L’équipe du Laboratoire sauvage Désorceler la finance revient sur Entre-Temps pour poursuivre le déploiement de son récit rétrofuturiste sur l'Anomalie et les possibles d'un monde post-capitaliste. S'inspirant de la pratique des Ateliers de l'Antémonde ou encore des travaux de Donna Haraway sur le pouvoir de la fiction spéculative, il propose trois nouveaux documents du capitalisme tardif mis au jour par des capitalistologues et issus des archives numériques d'Entre-Temps. Du rapport d’enquête au témoignage, ces textes naviguent aux frontières de l’écriture créative et de la méthodologie historique. Pour ce dernier temps de l'enquête, c'est à la lecture d'un témoignage contemporain des anomalies que nous invite l'équipe. Il y est question du rapport entre écriture et oralité et de l'importance de la spéculation et des récits d'anticipation dans le mouvement de lutte contre le capitalisme.

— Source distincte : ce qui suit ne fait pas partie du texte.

Lemma rewrite_loop_ok n es : forall m j s, rewriting j es s -> (j + m = length es)%nat -> n <= walFrameOffset (Z.of_nat j + 1) szPage ->
  step_ok n es s (rewrite_loop bo host_big m szPage (Z.of_nat j + 1) s).
Proof.
  pose proof szPage_range as [? _].
  induction m as [|m IH]; intros j s Hs Hm Hn; cbn [rewrite_loop].
  { eexists _, _. split; [done|]. split_and!; [apply kept_refl, Hs| |done]. intros _. replace j with (length es) in Hs by lia. by apply rewriting_all. }
  set (off := walFrameOffset (Z.of_nat j + 1) szPage) in *.
  pose proof (walFrameOffset_nonneg (Z.of_nat j + 1) szPage ltac:(lia) ltac:(lia)) as Ho. fold off in Ho. unfold WAL_HDRSIZE in Ho.
  destruct (lookup_lt_is_Some_2 es j) as [e He]; [lia|]. destruct (rw_raw _ _ _ Hs j e He) as [Hok Hxs Hxh Hxd]. fold off in Hxh, Hxd.
  destruct (os_read (w_io s) (w_wal s) off (szPage + WAL_FRAME_HDRSIZE)) as [[rc b] io] eqn:Er.
  apply os_read_spec in Er as (Hio & Hdat & Cr); [|apply Hs]. rewrite walFrameOffset_succ in Hxs. specialize (Cr Hxs).
  assert (K0 : forall f', f' = w_wal s -> kept n s (w_set_file io f' s)).
  { intros f' ->. split; cbn; [apply keeps_refl|done| |done]. exists (aFrameCksum (w_hdr s)). by destruct (w_hdr s). }
  destruct (Z.eqb_spec rc SQLITE_OK) as [->|Hne]; cbn [negb].
  2:{ eexists _, _. split; [done|]. split_and!; [by apply K0|done|]. done. }
  specialize (Hdat eq_refl). unfold WAL_FRAME_HDRSIZE in Hdat, Hxd.
  replace (szPage + 24) with (8 + (16 + szPage)) in Hdat by lia. rewrite !fread_split, Hxh, <- Z.add_assoc in Hdat by lia.
  change (8 + 16) with 24 in Hdat. rewrite Hxd in Hdat. pose proof Hok as (Hp & Hn' & Hpd).
  set (mid := fread (w_wal s) (off + 8) 16) in *.
  assert (Lm : length mid = 16%nat) by (unfold mid, fread; by rewrite length_map, length_seqZ).
  assert (Bb : Forall is_u8 b).
  { rewrite Hdat. apply Forall_app_2; [apply entry_head_bytes|]. apply Forall_app_2; [apply fread_u8, Hs|apply Hpd]. }
  assert (G : sqlite3Get4byte bo b = Some (en_pgno e) /\ sqlite3Get4byte bo (drop 4 b) = Some (en_truncate e) /\ drop 24 b = en_data e).
  { split_and!.
    - rewrite get4byte_be by done. rewrite Hdat. unfold entry_head. rewrite <- !app_assoc. apply load_store. unfold is_u32. lia.
    - rewrite get4byte_be by by apply Forall_drop. rewrite Hdat. unfold entry_head. rewrite <- !app_assoc, drop_app_length' by done. by apply load_store.
    - rewrite Hdat, app_assoc. apply drop_app_length'. rewrite length_app, entry_head_length, Lm. done. }
  destruct G as (-> & -> & ->). cbn [mbind option_bind w_set_file w_hdr w_iReCksum]. rewrite (rw_re _ _ _ Hs).
  rewrite encode_entry; [|apply hdr_wf_ok, Hs|done]. cbn [mbind option_bind Z.eqb w_set_hdr w_io w_wal].
  cbn [w_set_file w_wal w_io]. fold off.
  match goal with |- context [os_write io (w_wal s) off ?x] => destruct (os_write io (w_wal s) off x) as [[rc2 f2] io2] eqn:Ew end.
  apply (os_write_spec n) in Ew as (Hio2 & K2 & W2 & C2); [|done|lia|done].
  destruct (rw_log _ _ _ Hs) as [Hbig _]. rewrite Hbig. set (h := set_aFrameCksum _ (w_hdr s)).
  match goal with |- context [if negb _ then Some (rc2, ?x) else _] => set (s2 := x) end.
  assert (K : kept n s s2) by (split; cbn; try done; by eexists).
  destruct (Z.eqb_spec rc2 SQLITE_OK) as [->|Hne]; cbn [negb].
  2:{ eexists _, _. split; [done|]. split_and!; [done|done|]. cbn [s2 w_io]. intros Hc. destruct (Cr Hc) as [_ ->]. by apply C2. }
  specialize (W2 eq_refl).
  assert (Hs2 : rewriting (S j) es s2) by (pose proof (rewriting_step es j e s io2 Hs He Hio2) as Hx; unfold s2; rewrite W2; exact Hx).
  destruct (IH (S j) s2 Hs2 ltac:(lia)) as (rc3 & s3 & E3 & K3 & F3 & C3).
  { pose proof (walFrameOffset_mono (Z.of_nat j + 1) (Z.of_nat (S j) + 1) szPage ltac:(lia) ltac:(lia)). fold off in H0. lia. }
  replace (Z.of_nat j + 1 + 1) with (Z.of_nat (S j) + 1) by lia.
  exists rc3, s3. split; [exact E3|]. split_and!; [by eapply kept_trans|done|]. intros Hc. destruct (Cr Hc) as [_ ->].
  destruct C2 as [_ E]; [done|]. apply C3. cbn [s2 w_io]. done.
Qed.

(** Where the checksum of a frame is. *)
Lemma chain_cksum f es e : frames_at big salt szPage f 1 ck0 (es ++ [e]) ->
  fread f (walFrameOffset (alen es + 1) szPage + 16) 8 = cksum_bytes (log_cksum big ck0 (es ++ [e])).
Proof.
  intros (_ & He & _ & Hb & _)%frames_at_app. pose proof szPage_range as [? _]. destruct Hsalt as [Ls _]. pose proof (alen_nonneg es).
  rewrite (Z.add_comm 1) in Hb. set (off := walFrameOffset (alen es + 1) szPage) in *. unfold WAL_FRAME_HDRSIZE in Hb.
  rewrite log_cksum_app. cbn [log_cksum]. replace (szPage + 24) with (16 + (8 + szPage)) in Hb by lia.
  rewrite !fread_split in Hb by lia. unfold entry_bytes in Hb. rewrite (app_assoc (entry_head e)) in Hb.
  apply app_inj_1 in Hb as [_ Hb]; [|unfold fread; rewrite length_map, length_seqZ, length_app, entry_head_length, Ls; done].
  apply app_inj_1 in Hb as [Hb _]; [done|]. unfold fread. rewrite length_map, length_seqZ. unfold cksum_bytes.
  by rewrite length_app, !store32_length.
Qed.

Lemma header_tail f : fread f 0 WAL_HDRSIZE = file_header WAL_MAX_VERSION big szPage nCkpt salt -> fread f 24 8 = cksum_bytes ck0.
Proof.
  intros H. unfold ck0, header_cksum. unfold file_header in *. destruct Hsalt as [Ls _].
  set (b := _ ++ _ ++ _ ++ _ ++ salt) in *. assert (Lb : length b = 24%nat) by (unfold b; rewrite !length_app, !store32_length, Ls; done).
  rewrite take_app_length' by done. change WAL_HDRSIZE with (24 + 8) in H. rewrite fread_split in H by lia.
  apply app_inj_1 in H as [_ H]; [done|]. unfold fread. by rewrite length_map, length_seqZ, Lb.
Qed.

(** The sum from which the rewriting starts. *)
Lemma recksum_start es s : frames_ok es s -> w_iReCksum s <> 0 ->
  let off := if w_iReCksum s =? 1 then 24 else walFrameOffset (w_iReCksum s - 1) szPage + 16 in
  fread (w_wal s) off 8 = cksum_bytes (log_cksum big ck0 (take (Z.to_nat (w_iReCksum s - 1)) es)) /\ 0 <= off /\ off + 8 <= alen (w_wal s).
Proof.
  intros Hf Hne off. pose proof szPage_range as [? _]. pose proof (fo_re _ _ Hf) as Hre. unfold off. destruct (Z.eqb_spec (w_iReCksum s) 1) as [->|H1].
  - cbn. split_and!; [by apply header_tail, Hf|lia|]. pose proof (fo_size _ _ Hf). unfold WAL_HDRSIZE in *. lia.
  - pose proof (fo_chain _ _ Hf) as Hch. unfold valid_frames in Hch. apply Z.eqb_neq in Hne as E. rewrite E in Hch.
    set (r := w_iReCksum s) in *. destruct (lookup_lt_is_Some_2 es (Z.to_nat (r - 2))) as [e He]; [unfold alen in *; lia|].
    replace (Z.to_nat (r - 1)) with (S (Z.to_nat (r - 2))) in * by lia. erewrite take_S_r in * by done.
    apply chain_cksum in Hch. assert (La : alen (take (Z.to_nat (r - 2)) es) + 1 = r - 1) by (rewrite alen_take; lia).
    rewrite La in Hch. split; [done|]. pose proof (walFrameOffset_nonneg (r - 1) szPage ltac:(lia) ltac:(lia)).
    pose proof (rf_size _ _ _ _ (fo_raw _ _ Hf _ _ He)) as Hs. replace (Z.of_nat (Z.to_nat (r - 2)) + 1 + 1) with (r - 1 + 1) in Hs by lia.
    rewrite walFrameOffset_succ in Hs. unfold WAL_HDRSIZE, WAL_FRAME_HDRSIZE in *. lia.
Qed.
Lemma log_frames_ok env al junk L nTruncate isCommit iFirst restarted nc es stale s :
  call_ok env junk szPage L nTruncate isCommit es -> frames_ok big szPage nCkpt salt es s -> mxFrame (w_hdr s) = alen es ->
  index_ok (w_pages s) (map en_pgno es ++ stale) -> w_readLock s <> 0 -> 0 <= w_minFrame s < 2 ^ 32 -> w_szPage s = szPage ->
  0 <= nc <= alen es -> (iFirst = 0 \/ iFirst = nc + 1) -> (w_iReCksum s = 0 \/ nc < w_iReCksum s) ->
  exists rc pn s', log_frames bo host_big shmMap env al junk szPage L nTruncate isCommit iFirst restarted s = Some (rc, pn, s') /\
    keeps (walFrameOffset (nc + 1) szPage) (w_wal s) (w_wal s') /\
    (rc <> SQLITE_OK -> w_shm s' = w_shm s /\ (exists c, w_hdr s' = set_aFrameCksum c (w_hdr s)) /\ exists stale', index_ok (w_pages s') (map en_pgno es ++ stale')) /\
    (rc = SQLITE_OK -> exists k, (isCommit = false -> k = 0%nat) /\
       logged host_big big szPage nCkpt salt nTruncate isCommit restarted es (framed iFirst (w_minFrame s) nTruncate isCommit L k es) pn s s'
       /\ (w_iReCksum s' = 0 \/ nc < w_iReCksum s')) /\
    ((forall i, shmMap i = SQLITE_OK) -> never_fails al -> w_io s = [] -> rc = SQLITE_OK).
Proof.
  intros [Hsec [Hju Hjl] [HL HF] [Hnt Hcm] Hroom] Hf Hmx Hw Hrl Hmin Hws Hnc HiF Hre.
  pose proof (szPage_range szPage Hsz) as [Hszr _]. set (n := walFrameOffset (nc + 1) szPage).
  assert (Hn0 : 0 <= n) by (pose proof (walFrameOffset_nonneg (nc + 1) szPage ltac:(lia) ltac:(lia)); unfold WAL_HDRSIZE in *; lia).
  set (find := txn_find iFirst (map en_pgno es) (w_minFrame s)).
  assert (Hfs : finds (map en_pgno es) nc find) by (apply txn_finds; [lia|done]).
  assert (Hra : forall x, w_iReCksum x = 0 \/ nc < w_iReCksum x -> recksum_after szPage n x).
  { intros x [Hx|Hx]; [by left|right]. apply walFrameOffset_mono; lia. }
  destruct (last L) as [p|] eqn:Hlast; [|by apply last_None in Hlast].
  set (e := MkEntry (pg_pgno p) nTruncate (pg_data p)).
  assert (Hp : page_entry_ok szPage p).
  { rewrite Forall_forall in HF. apply HF. by apply last_Some_elem_of. }
  assert (He : entry_ok szPage e) by (destruct Hp as [Hp1 Hp2]; split; [exact Hp1|split; [exact Hnt|exact Hp2]]).
  unfold log_frames. rewrite Hmx.
  destruct (frames_loop_ok bo host_big big szPage nCkpt salt Hsz Hsalt n nTruncate isCommit shmMap iFirst find Hnt L
    (MkLoop (alen es) (walFrameOffset (alen es + 1) szPage) None []) s es Hf) as (rc1 & v & s1 & -> & K1 & F1 & C1).
  { by apply Hra. } { done. }
  { intros pg. destruct (Z.eqb_spec iFirst 0) as [E|E]; [unfold find, txn_find; by rewrite E|]. by apply (overwritten_find _ _ _ stale). }
  { intros pg R HR. destruct (Hfs _ _ HR) as [HR' _]. unfold alen in HR'. rewrite length_map in HR'. split; [unfold alen; lia|].
    apply walFrameOffset_mono; lia. }
  { apply walFrameOffset_mono; lia. } { done. } { done. }
  cbn [mbind option_bind]. pose proof (kp_rest _ _ _ K1) as Hr1. injection Hr1 as R1 R2 R3 R4 R5 R6 R7. destruct (kp_hdr _ _ _ K1) as [c1 Hc1].
  destruct (Z.eqb_spec rc1 SQLITE_OK) as [->|Hne]; cbn [negb].
  2:{ eexists _, _, _. split; [done|]. split_and!; [apply K1| |done|].
      - intros _. split_and!; [done|by eexists|]. exists stale. by rewrite R3.
      - intros _ _ Hc. by destruct (C1 Hc). }
  destruct (F1 eq_refl) as (G1 & G2 & G3 & G4 & G5 & G6). set (es1 := put_pages find nTruncate isCommit L es) in *.
  assert (Hes1 : alen es <= alen es1) by (unfold es1; rewrite put_pages_alen; pose proof (alen_nonneg (new_pages find isCommit L)); lia).
  destruct (finish_frames_ok bo host_big big szPage nCkpt salt Hsz Hsalt n nTruncate isCommit e He env al junk v s1 es1)
    as (ret & rc2 & k & s2 & -> & K2 & Hret & F2 & C2 & Hk); try done.
  { by rewrite R4. } { apply walFrameOffset_mono; lia. }
  { intros Hc. rewrite G6 by done. rewrite Hlast. by destruct p. }
  cbn [mbind option_bind]. pose proof (kp_rest _ _ _ K2) as Hr2. injection Hr2 as S1 S2 S3 S4 S5 S6 S7. destruct (kp_hdr _ _ _ K2) as [c2 Hc2].
  assert (K : kept n s s2) by (by eapply kept_trans).
  assert (Cl : never_fails al -> w_io s = [] -> rc2 = SQLITE_OK).
  { intros Hal Hc. destruct (C1 Hc) as [_ E1]. by destruct (C2 Hal E1). }
  assert (Hfail : rc2 <> SQLITE_OK -> w_shm s2 = w_shm s /\ (exists c, w_hdr s2 = set_aFrameCksum c (w_hdr s)) /\ exists stale', index_ok (w_pages s2) (map en_pgno es ++ stale')).
  { intros _. split_and!; [congruence|apply K|]. exists stale. by rewrite S3, R3. }
  destruct ret.
  { eexists _, _, _. split; [done|]. split_and!; [apply K|done| |naive_solver]. intros Hrc. by specialize (Hret eq_refl). }
  assert (Hext : match fl_last v with Some p => replicate (Z.to_nat (Z.of_nat k)) (pg_pgno p) | None => [] end = replicate k (pg_pgno p) \/ rc2 <> SQLITE_OK).
  { destruct (decide (rc2 = SQLITE_OK)) as [Hrc|]; [left|by right]. destruct (F2 Hrc) as (_ & _ & _ & Hk0). destruct isCommit.
    - rewrite G6, Hlast, Nat2Z.id by done. done.
    - rewrite Hk0 by done. by destruct (fl_last v). }
  destruct (decide (rc2 = SQLITE_OK)) as [->|Hrc].
  2:{ unfold publish_frames. apply Z.eqb_neq in Hrc as E. rewrite E. eexists _, _, _. split; [done|]. split_and!; [apply K|done|done|]. naive_solver. }
  destruct (F2 eq_refl) as (F3 & F4 & F5 & F6). destruct Hext as [->|]; [|done]. rewrite G5. cbn [fl_append app].
  destruct (new_pages_ok find isCommit szPage L HF) as [Hnp Hnl]. set (app := new_pages find isCommit L ++ replicate k (pg_pgno p)).
  assert (Lapp : alen app = alen (new_pages find isCommit L) + Z.of_nat k) by (unfold app; rewrite alen_app; unfold alen; by rewrite length_replicate).
  assert (Lps : alen (map en_pgno es) = alen es) by (unfold alen; by rewrite length_map).
  destruct (publish_frames_ok host_big shmMap szPage nTruncate isCommit restarted app (map en_pgno es) stale s2)
    as (rc & pn & s' & -> & Hrest & Hbad & Hgood & Hall).
  { by rewrite S3, R3. } { rewrite Hc2, Hc1, Lps. exact Hmx. } { apply F3. } { done. }
  { apply Forall_app_2; [done|]. apply Forall_replicate, Hp. } { lia. }
  injection Hrest as T1 T2 T3 T4 T5 T6 T7 T8. eexists _, _, _. split; [done|]. split_and!.
  - rewrite T2. apply K.
  - intros Hrc. destruct (Hbad Hrc) as (B1 & B2 & B3). split_and!; [congruence|rewrite B2; apply K|done].
  - intros Hrc. destruct (Hgood Hrc) as (A1 & A2 & A3 & A4 & A5 & A6 & A7 & A8 & A9). exists k. split; [done|].
    set (es' := framed iFirst (w_minFrame s) nTruncate isCommit L k es).
    assert (Ees : es' = es1 ++ replicate k e) by (unfold es', framed; by rewrite Hlast).
    assert (Les : alen es' = alen es + alen app).
    { rewrite Ees, alen_app. unfold es1. rewrite put_pages_alen, Lapp. unfold alen. rewrite length_replicate. lia. }
    assert (Pes : map en_pgno es' = map en_pgno es ++ app) by (by apply framed_pgno).
    split.
    + constructor.
      * apply (frames_ok_hdr _ _ _ _ _ s2); try done. by rewrite Ees.
      * by rewrite A3, Les, Lps.
      * by rewrite Pes.
      * done.
      * intros Hc. destruct (A8 Hc) as (B1 & B2 & B3 & B4 & B5 & B6). split_and!; try done; [rewrite T6; by apply F5|by rewrite B5, Les, Lps|].
        rewrite B6, Les, Lps. f_equal. destruct restarted; lia.
      * intros Hc. destruct (A9 Hc) as (B1 & B2 & B3). split_and!; [congruence|rewrite B2, Hc2, Hc1; done|done].
      * congruence.
    + rewrite T6. destruct F4 as [Hz|Hz]; [by left|right]. unfold n, walFrameOffset in Hz. unfold WAL_FRAME_HDRSIZE in Hz. nia.
  - intros Hm _ _. by apply Hall.
Qed.
End Body.
Lemma hash_sample_reached : exists s, reaches s (snd (spec_op ∅ hash_sample)) /\ heap s !! 2 = None /\ count s = 1.
Proof.
  eexists. split; [|split]; [eapply reach_step; [apply reach_init| |vm_compute; reflexivity]|reflexivity|reflexivity].
  split_and!; [repeat constructor; unfold is_u8; lia|by intros n b|reflexivity|cbn; lia].
Qed.

Lemma sqlite3Hash_refines_map_witness : exists s r s', run_op s (HFind [65; 66]) = Some (r, s') /\ r = 7.
Proof.
  destruct hash_sample_reached as (s & Hr & _ & _). exists s.
  destruct (sqlite3Hash_refines_map s (snd (spec_op ∅ hash_sample)) (HFind [65; 66]) Hr) as (r & s' & E & Er & _).
  - repeat constructor; unfold is_u8; lia.
  - exists r, s'. split; [exact E|]. rewrite Er. vm_compute. reflexivity.
Defined.

(** C32. Every reachable table is well formed: [first] leads through [next] to
    exactly [count] distinct elements, which are all the elements allocated;
    [prev] goes back along the same list; the elements of a bucket are the
    [count] elements from its [chain] on, no two elements have the same name. *)
Theorem sqlite3Hash_wellformed s M : reaches s M ->
  exists ls, linked (heap s) 0 ls 0 /\ first s = hd_or 0 ls /\ NoDup ls /\ count s = alen ls /\ (forall l, is_Some (heap s !! l) <-> l ∈ ls) /\
    (forall t, ht s = Some t -> htsize s = alen t /\ forall h, 0 <= h < alen t ->
       exists a g b c, ls = a ++ g ++ b /\ aget t h = Some (alen g, c) /\ (g <> [] -> c = hd_or 0 g) /\
         forall l, l ∈ ls -> l ∈ g <-> elem_hash (heap s) (alen t) l h) /\
    (forall l l' e e', heap s !! l = Some e -> heap s !! l' = Some e' -> lower (pKey e) = lower (pKey e') -> l = l').
Proof.
  intros Hr. destruct (reaches_implements s M Hr) as [ls [[Hli Hnd H0 Hf] [Hc _] Ht Hd Hct]]. exists ls. split_and!; try done; [|apply Hct].
  intros t Et. unfold table_of in Ht. rewrite Et in Ht. destruct Ht as (Hs & gs & -> & Htb). split; [exact Hs|]. intros h Hh. by apply bucket_elems.
Qed.

Lemma sqlite3Hash_wellformed_witness : exists s ls, linked (heap s) 0 ls 0 /\ first s = hd_or 0 ls /\ alen ls = 1.
Proof.
  destruct hash_sample_reached as (s & Hr & _ & Hc). exists s.
  destruct (sqlite3Hash_wellformed s (snd (spec_op ∅ hash_sample)) Hr) as (ls & Hl & Hf & _ & Hn & _).
  exists ls. split; [exact Hl|]. split; [exact Hf|]. rewrite <- Hn. exact Hc.
Defined.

Une transcription du texte dit le « Récit de Drogenbos », retrouvé au sud des ruines du centre commercial de la ville éponyme, dans un grand bâtiment au style architectural caractéristique de la période des anomalies. Lors de la découverte, l’immeuble de cinq étages en terre-paille était abandonné depuis environ 80 lunaisons. Très vétuste, il était sur le point de s’effondrer. Le texte a été préservé des intempéries grâce à une boite métallique de manufacture industrielle. En vu des références chronologiques, il date d’au moins 150 cycles. Il est initialement écrit sur du papier recyclé, avec ce qui semble être de l’encre de coprin chevelu.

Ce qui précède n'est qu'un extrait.